Deuxièmement, Brennan construit son mode d’organisation repoussoir différemment de Cohen : les villageois socialistes sont vils, tandis que les campeurs capitalistes ne le sont pas nécessairement. Cohen nous demande d’imaginer le groupe de campeurs s’organiser sur des bases capitalistes. Il s’agit cette fois d’une fiction puisqu’une telle organisation de campeurs ne semble pas se produire spontanément. La description de Cohen est initialement minimale : il y a propriété individuelle des ressources et un mécanisme de marché est institué pour l’allocation. Rien n’a encore été dit des motivations des agents, mais Cohen conclut déjà que ce mode d’organisation fictif est moins désirable que l’autre, qui est bien réel. Le fait que les groupes de campeurs optent en majorité pour une organisation socialiste de leur campement semble donner raison à Cohen. Même si celui-ci utilise des qualificatifs moralisants (par ex., « shmuck » et « greed »[15]) lorsqu’il discute plus loin de situations qui pourraient survenir sur un campement capitaliste, l’argument ne dépend pas, contrairement à ce qu’affirme Brennan (p. 58), de la présence de comportements clairement mauvais. En comparaison, les comportements intuitivement immoraux abondent dans le village totalitaire de la parodie de Brennan (p. 25-28) : on force les habitants à travailler, on fait des dons d’organes sans consentement, on torture et tue les dissidents. S’il fallait faire le choix, le village de Mickey — bien qu’ayant aussi un aspect effrayant — serait bien sûr préféré à ce régime sanguinaire.
En somme, Brennan se méprend lorsqu’il maintient que l’argument de Cohen repose sur une comparaison problématique entre une version idéalisée d’un type de système et une version réaliste et imparfaite d’un autre type (p. 60). Il demeure tout à fait raisonnable de croire que, dans le cas très particulier d’un groupe de campeurs, une organisation de type socialiste est préférable.
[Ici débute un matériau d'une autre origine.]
(** * Payment-driven lifecycle of the classifieds marketplace (app/models.py)

    Shallow embedding of the data model of [app/models.py] together with the
    lifecycle engine that operates on it (payment state machine, quota ledger,
    reconciliation of gateway callbacks, expiration sweep).

    Conventions:
    - a [datetime] is a [Z] count of seconds, a [date] a [Z] count of days;
    - a [Decimal] amount is a [Z] count of cents;
    - each SQLModel class is a record inside a module of the same name, each
      [str]-valued [Enum] an inductive type inside a module of the same name;
    - descriptive columns that no lifecycle rule reads (titles, images, ...)
      are left out of the records. *)

From Stdlib Require Import ZArith List String Ascii Bool Lia.
Import ListNotations.
Open Scope string_scope.
Open Scope Z_scope.

(* ------------------------------------------------------------------ *)
(** ** Enums (models.py, lines 21-46) *)

Module AdStatus.
Inductive t := DRAFT | ACTIVE | UNDER_REVIEW | REJECTED | EXPIRED | DELETED.
End AdStatus.

Module PaymentStatus.
Inductive t := PENDING | COMPLETED | FAILED | CANCELLED | REFUNDED.
Scheme Equality for t.
End PaymentStatus.

Module MembershipStatus.
Inductive t := ACTIVE | INACTIVE | EXPIRED.
Scheme Equality for t.
End MembershipStatus.

Module PaymentType.
Inductive t := MEMBERSHIP | AD_BOOST.
End PaymentType.

(* ------------------------------------------------------------------ *)
(** ** Persistent models *)

(** [class MembershipPackage] (lines 87-105). *)
Module MembershipPackage.
Record t := {
    id : Z;
    duration_days : Z;
    max_ads : Z;
    boost_credits : Z;       (* default 0 *)
    is_active : bool         (* default True *)
  }.
End MembershipPackage.

(** [class UserMembership] (lines 108-125). *)
Module UserMembership.
Record t := {
    id : Z;
    user_id : Z;
    package_id : Z;
    status : MembershipStatus.t;        (* default ACTIVE *)
    start_date : Z;                     (* default date.today() *)
    end_date : Z;
    remaining_boost_credits : Z;        (* default 0 *)
    remaining_ads : Z;                  (* default 0 *)
    auto_renew : bool;                  (* default False *)
    created_at : Z;
    updated_at : Z
  }.
End UserMembership.

(** [class Ad] (lines 128-156), lifecycle columns. *)
Module Ad.
Record t := {
    id : Z;
    user_id : Z;
    category_id : Z;
    status : AdStatus.t;                (* default DRAFT *)
    is_boosted : bool;                  (* default False *)
    boost_expires_at : option Z;        (* default None *)
    expires_at : option Z;              (* default None *)
    updated_at : Z
  }.
End Ad.

(** [class Payment] (lines 175-198).  [payment_details] is the opaque
    gateway metadata blob, kept as a list of integer-valued entries. *)
Module Payment.
Record t := {
    id : Z;
    user_id : Z;
    membership_package_id : option Z;   (* default None *)
    boosted_ad_id : option Z;           (* default None *)
    payment_type : PaymentType.t;
    amount : Z;
    currency : string;                  (* default "IDR" *)
    status : PaymentStatus.t;           (* default PENDING *)
    midtrans_order_id : string;         (* unique *)
    midtrans_transaction_id : option string;  (* default None *)
    payment_method : option string;     (* default None *)
    payment_details : list (string * Z);(* default {} *)
    paid_at : option Z;                 (* default None *)
    expires_at : option Z;              (* default None *)
    created_at : Z;
    updated_at : Z
  }.
End Payment.

(* ------------------------------------------------------------------ *)
(** ** Request schemas (table=False, validated by pydantic) *)

(** [class PaymentCreate] (lines 303-307). *)
Module PaymentCreate.
Record t := {
    payment_type : PaymentType.t;
    membership_package_id : option Z;   (* default None *)
    boosted_ad_id : option Z;           (* default None *)
    amount : Z
  }.
End PaymentCreate.

(** [class AdBoost] (lines 298-300). *)
Module AdBoost.
Record t := {
    ad_id : Z;
    duration_days : Z                   (* Field(ge=1, le=30) *)
  }.
End AdBoost.
Lemma encodable_strip (s : pystr) :
  encodable s = true -> encodable (Str.strip s) = true.
Proof.
  intros H. unfold Str.strip, Str.rstrip.
  apply encodable_lstrip in H.
  assert (Hrev : forall l, encodable l = true -> encodable (rev l) = true).
  { intros l Hl. unfold encodable in *. rewrite forallb_forall in *.
    intros c Hc. apply Hl. now apply in_rev. }
  apply Hrev, encodable_lstrip, Hrev, H.
Qed.

Lemma for_each_print (f : pystr * pystr -> line) items : forall s,
  Forall (fun item => line_encodable (f item) = true) items ->
  for_each items (fun item => print (f item)) s
  = (Ret tt, {| out := out s ++ map f items;
                openssl_runs := openssl_runs s;
                api_keys_generated_txt := api_keys_generated_txt s |}).
Proof.
  induction items as [|x items IH]; intros s Henc; simpl.
  - unfold ret. rewrite app_nil_r. now destruct s.
  - inversion Henc as [|? ? Hx Hitems]; subst.
    unfold bind, print. rewrite Hx. unfold modify.
    rewrite (IH _ Hitems). simpl.
    now rewrite <- app_assoc.
Qed.

Lemma for_each_f_write (f : pystr * pystr -> pystr) items : forall s c,
  Forall (fun item => encodable (f item) = true) items ->
  api_keys_generated_txt s = Some c ->
  for_each items (fun item => f_write (f item)) s
  = (Ret tt, {| out := out s;
                openssl_runs := openssl_runs s;
                api_keys_generated_txt :=
                  Some (c ++ List.concat (map f items)) |}).
Proof.
  induction items as [|x items IH]; intros s c Henc Hc; simpl.
  - unfold ret. destruct s; simpl in *. subst.
    now rewrite app_nil_r.
  - inversion Henc as [|? ? Hx Hitems]; subst.
    unfold bind, f_write. rewrite Hx. unfold modify. rewrite Hc.
    rewrite (IH _ (c ++ f x) Hitems) by reflexivity. simpl.
    now rewrite <- app_assoc.
Qed.

Lemma base64_string_of_ascii (json_string : pystr) (s : State) :
  is_ascii json_string = true ->
  base64_string_of json_string s
  = (Ret (Base64.b64encode json_string), s).
Proof.
  intros H. unfold base64_string_of.
  rewrite (utf8_encode_ascii _ H).
  rewrite utf8_decode_ascii; [reflexivity|].
  apply b64encode_ascii. now apply is_ascii_bytes.
Qed.

Lemma bind_print {B} (l : line) (k : unit -> M State B) (s : State) :
  line_encodable l = true ->
  bind (print l) k s
  = k tt {| out := out s ++ [l]; openssl_runs := openssl_runs s;
            api_keys_generated_txt := api_keys_generated_txt s |}.
Proof. intros H. unfold bind, print. rewrite H. reflexivity. Qed.
(** ** Concrete inputs *)

(** Three chunks of 3, 1 and 2 frames; in between a transcript fragment, the
    end of the first chunk's playback and a payload that does not decode. *)
Definition sampleRun : list Occurrence :=
  [ Inbound (reading 5 1000) (audioPayloadEvent "AAAAAAAA");
    Inbound (reading 6 1001) (fragmentEvent model "ami");
    Inbound (reading 6 1002) (audioPayloadEvent "AAA=");
    Ended {| source_id := 7%nat; buffer := {| duration := 3 |} |};
    Inbound (reading 20 1003) (audioPayloadEvent "AA==");
    Inbound (reading 21 1004) (audioPayloadEvent "AAAAAA==") ].

(** The active session with two chunks scheduled and not yet played. *)
Definition playingHook : Hook :=
  fst (deliver sampleBase64ToBytes samplePcmDecoder
         [ Inbound (reading 5 1000) (audioPayloadEvent "AAAAAAAA");
           Inbound (reading 6 1001) (audioPayloadEvent "AAA=") ] activeHook).

Definition sampleFrame : list Q :=
  [ 0%Q; (1 # 2)%Q; (-(1))%Q; 1%Q; (1 # 3)%Q; (-1 # 3)%Q ].

(** ** More vocabulary: setup, messages, sources, contexts *)

(** [process.env.API_KEY] is set and not the empty string. *)
Definition hasKey (env : Setup) : bool :=
  match API_KEY env with
  | Some apiKey => truthy apiKey
  | None => false
  end.

(** A message with its model turn, or with its input transcription, taken
    away. *)
Definition withoutAudio (message : LiveServerMessage) : LiveServerMessage :=
  match serverContent message with
  | Some sc =>
      {| serverContent := Some {|
           modelTurn := None;
           interrupted := interrupted sc;
           outputTranscription := outputTranscription sc;
           inputTranscription := inputTranscription sc;
           turnComplete := turnComplete sc |} |}
  | None => message
  end.

Definition withoutInput (message : LiveServerMessage) : LiveServerMessage :=
  match serverContent message with
  | Some sc =>
      {| serverContent := Some {|
           modelTurn := modelTurn sc;
           interrupted := interrupted sc;
           outputTranscription := outputTranscription sc;
           inputTranscription := None;
           turnComplete := turnComplete sc |} |}
  | None => message
  end.

(** The model turn of a message has no [parts] array. *)
Definition lacksParts (message : LiveServerMessage) : bool :=
  match serverContent message with
  | Some sc =>
      match modelTurn sc with
      | Some turn =>
          match parts turn with
          | None => true
          | Some _ => false
          end
      | None => false
      end
  | None => false
  end.

(** A role's buffer after the given fragments, each with the reading at
    which it arrives, and the partial messages they give rise to. *)
Definition bufferAfter (acc : string) (frags : list (Reading * string)) : string :=
  fold_left (fun a f => (a ++ snd f)%string) frags acc.

Fixpoint partials (r : Role) (acc : string) (frags : list (Reading * string))
    : list Message :=
  match frags with
  | [] => []
  | (env, t) :: rest =>
      partialMessage r (acc ++ t)%string env :: partials r (acc ++ t)%string rest
  end.

Definition fragments (r : Role) (frags : list (Reading * string)) : list Occurrence :=
  map (fun f => Inbound (fst f) (fragmentEvent r (snd f))) frags.

(** A message that carries a fragment and closes the turn, and one that
    carries audio and signals interruption. *)
Definition closingFragmentEvent (r : Role) (t : string) : LiveServerMessage := {|
  serverContent := Some {|
    modelTurn := None;
    interrupted := false;
    outputTranscription :=
      match r with model => Some {| fragment := Some t |} | user => None end;
    inputTranscription :=
      match r with user => Some {| fragment := Some t |} | model => None end;
    turnComplete := true |}
|}.

Definition interruptedAudioEvent (payload : string) : LiveServerMessage := {|
  serverContent := Some {|
    modelTurn := Some {| parts := Some [ {| inlineData := Some {| data := Some payload |} |} ] |};
    interrupted := true;
    outputTranscription := None;
    inputTranscription := None;
    turnComplete := false |}
|}.

Definition other (r : Role) : Role :=
  match r with
  | user => model
  | model => user
  end.

(** The sources a trace started. *)
Fixpoint started (l : list Effect) : list Handle :=
  match l with
  | [] => []
  | EStart source _ :: l' => source_id source :: started l'
  | _ :: l' => started l'
  end.

(** The active source set holds each source once, and only sources the
    platform has already handed out. *)
Definition sourcesFresh (h : Hook) : Prop :=
  Forall (fun s => (source_id s < heap h)%nat) (audioSourcesRef h)
  /\ NoDup (map source_id (audioSourcesRef h)).

(** The audio contexts a trace leaves open: created and not yet closed. *)
Fixpoint openContexts (l : list Effect) (acc : list Handle) : list Handle :=
  match l with
  | [] => acc
  | ENewAudioContext c _ :: l' => openContexts l' (acc ++ [c])
  | EClose c :: l' => openContexts l' (filter (fun x => negb (Nat.eqb c x)) acc)
  | _ :: l' => openContexts l' acc
  end.

(** The contexts the hook refers to. *)
Definition contextsOf (h : Hook) : list Handle :=
  match inputAudioContextRef h with Some c => [c] | None => [] end
  ++ match outputAudioContextRef h with Some c => [c] | None => [] end.



(** The handle is none of the hook's contexts and was handed out before. *)
Definition forgotten (c : Handle) (h : Hook) : Prop :=
  ~ In c (contextsOf h) /\ (c < heap h)%nat.

(** ** The chat list of [src/App.tsx] *)

Definition sameRole (a b : Role) : bool :=
  match a, b with
  | user, user | model, model => true
  | _, _ => false
  end.

(** [updated[i] = x] on a copy, for an index inside the array. *)
Fixpoint setAt {A} (i : nat) (x : A) (l : list A) : list A :=
  match l, i with
  | [], _ => []
  | _ :: l', O => x :: l'
  | a :: l', S i' => a :: setAt i' x l'
  end.

(** Lines 12-41: the updater [handleMessage] passes to [setMessages].
    [prev[prev.length - 1]] of the empty list is [undefined]. *)
Definition handleMessage (prev : list Message) (newMessage : Message) : list Message :=
  match nth_error prev (List.length prev - 1) with
  | Some lastMsg =>
      if sameRole (role lastMsg) (role newMessage)
         && isPartial lastMsg && isPartial newMessage
      then setAt (List.length prev - 1) newMessage prev
      else if sameRole (role lastMsg) (role newMessage)
              && isPartial lastMsg && negb (isPartial newMessage)
      then setAt (List.length prev - 1) newMessage prev
      else prev ++ [newMessage]
  | None => prev ++ [newMessage]
  end.

(** The list after the hook's [onMessage] calls of a trace, each one
    through [handleMessage]. *)
Definition chat (prev : list Message) (l : list Effect) : list Message :=
  fold_left handleMessage (emitted l) prev.

(** The last message is a partial one of the given role. *)
Definition endsPartial (r : Role) (l : list Message) : bool :=
  match nth_error l (List.length l - 1) with
  | Some lastMsg => sameRole (role lastMsg) r && isPartial lastMsg
  | None => false
  end.

(** The hook as the interruption part of [onmessage] leaves it, and the
    stops that part makes. *)
Definition interruptedHook (m : LiveServerMessage) (h : Hook) : Hook :=
  if isInterrupted m then set_nextStartTimeRef 0 (set_audioSourcesRef [] h) else h.

Definition stops (m : LiveServerMessage) (h : Hook) : list Effect :=
  if isInterrupted m then map (fun s => EStop (source_id s)) (audioSourcesRef h) else [].

Definition ids (l : list AudioBufferSourceNode) : list Handle := map source_id l.

(** No source of the set is among the handles, which were all handed out. *)
Definition stoppedApart (h : Hook) (acc : list Handle) : Prop :=
  sourcesFresh h
  /\ Forall (fun x => (x < heap h)%nat) acc
  /\ NoDup acc
  /\ (forall x, In x (ids (audioSourcesRef h)) -> ~ In x acc).

Definition finalMessage (r : Role) (t : string) (env : Reading) : Message := {|
  id := toString (dateNow env) ++ roleTag r ++ "_final";
  role := r;
  text := t;
  timestamp := dateNow env;
  isPartial := false
|}.

(** Calls of the playback and transcript paths: creating, wiring, starting
    and stopping a buffer source, and [onMessage]. *)
Definition isPlayback (e : Effect) : bool :=
  match e with
  | ECreateNode _ (BufferSource _) | EConnect _ _ | EStart _ _ | EStop _
  | EOnMessage _ => true
  | _ => false
  end.

(** The flags and the resource references of the hook. *)
Definition lifecyclePart (h : Hook) :=
  (isConnected h, isConnecting h,
   (inputAudioContextRef h, outputAudioContextRef h,
    inputAnalyserRef h, outputAnalyserRef h),
   (scriptProcessorRef h, mediaStreamRef h, sessionRef h)).

(** What [connect] calls up to the device request, and the hook it leaves
    when the device is refused and when the channel is being opened. *)
Definition graphCalls (c : Handle) : list Effect :=
  [ ENewAudioContext c 16000; ENewAudioContext (S c) 24000;
    ECreateAnalyser c (S (S c)); ECreateAnalyser (S c) (S (S (S c)));
    EGetUserMedia ].

Definition refusedHook (h : Hook) : Hook := {|
  isConnected := isConnected h; isConnecting := false;
  inputAudioContextRef := Some (heap h);
  outputAudioContextRef := Some (S (heap h));
  inputAnalyserRef := Some (S (S (heap h)));
  outputAnalyserRef := Some (S (S (S (heap h))));
  scriptProcessorRef := scriptProcessorRef h;
  mediaStreamRef := mediaStreamRef h;
  sessionRef := sessionRef h;
  nextStartTimeRef := nextStartTimeRef h;
  audioSourcesRef := audioSourcesRef h;
  currentInputTranscription := currentInputTranscription h;
  currentOutputTranscription := currentOutputTranscription h;
  heap := S (S (S (S (heap h))))
|}.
La deuxième partie de l’argument de Brennan, la partie positive, pourrait survivre au rejet de la première partie. Il s’agit ici de comparer le capitalisme et le socialisme dans des circonstances idéales, c’est-à-dire en présumant que les agents sont parfaitement moraux, dans un camp comme dans l’autre. Brennan veut nous convaincre que le capitalisme sort victorieux de cette comparaison : il est plus désirable dans ces circonstances idéales. Les arguments avancés ici sont ceux qu’on entend habituellement. Certains arguments soutiennent que l’organisation capitaliste assure une plus grande liberté aux agents dans la réalisation de leurs projets de vie (p. 78-81 et 92-98) et cela demeurerait vrai, selon Brennan, même en comparaison d’un socialisme idéalisé. Les autres arguments soulignent l’enjeu de l’information (p. 83-84 et 90-92) : la propriété privée et le mécanisme des prix permettent d’allouer les ressources plus efficacement qu’un système centralisé non omniscient.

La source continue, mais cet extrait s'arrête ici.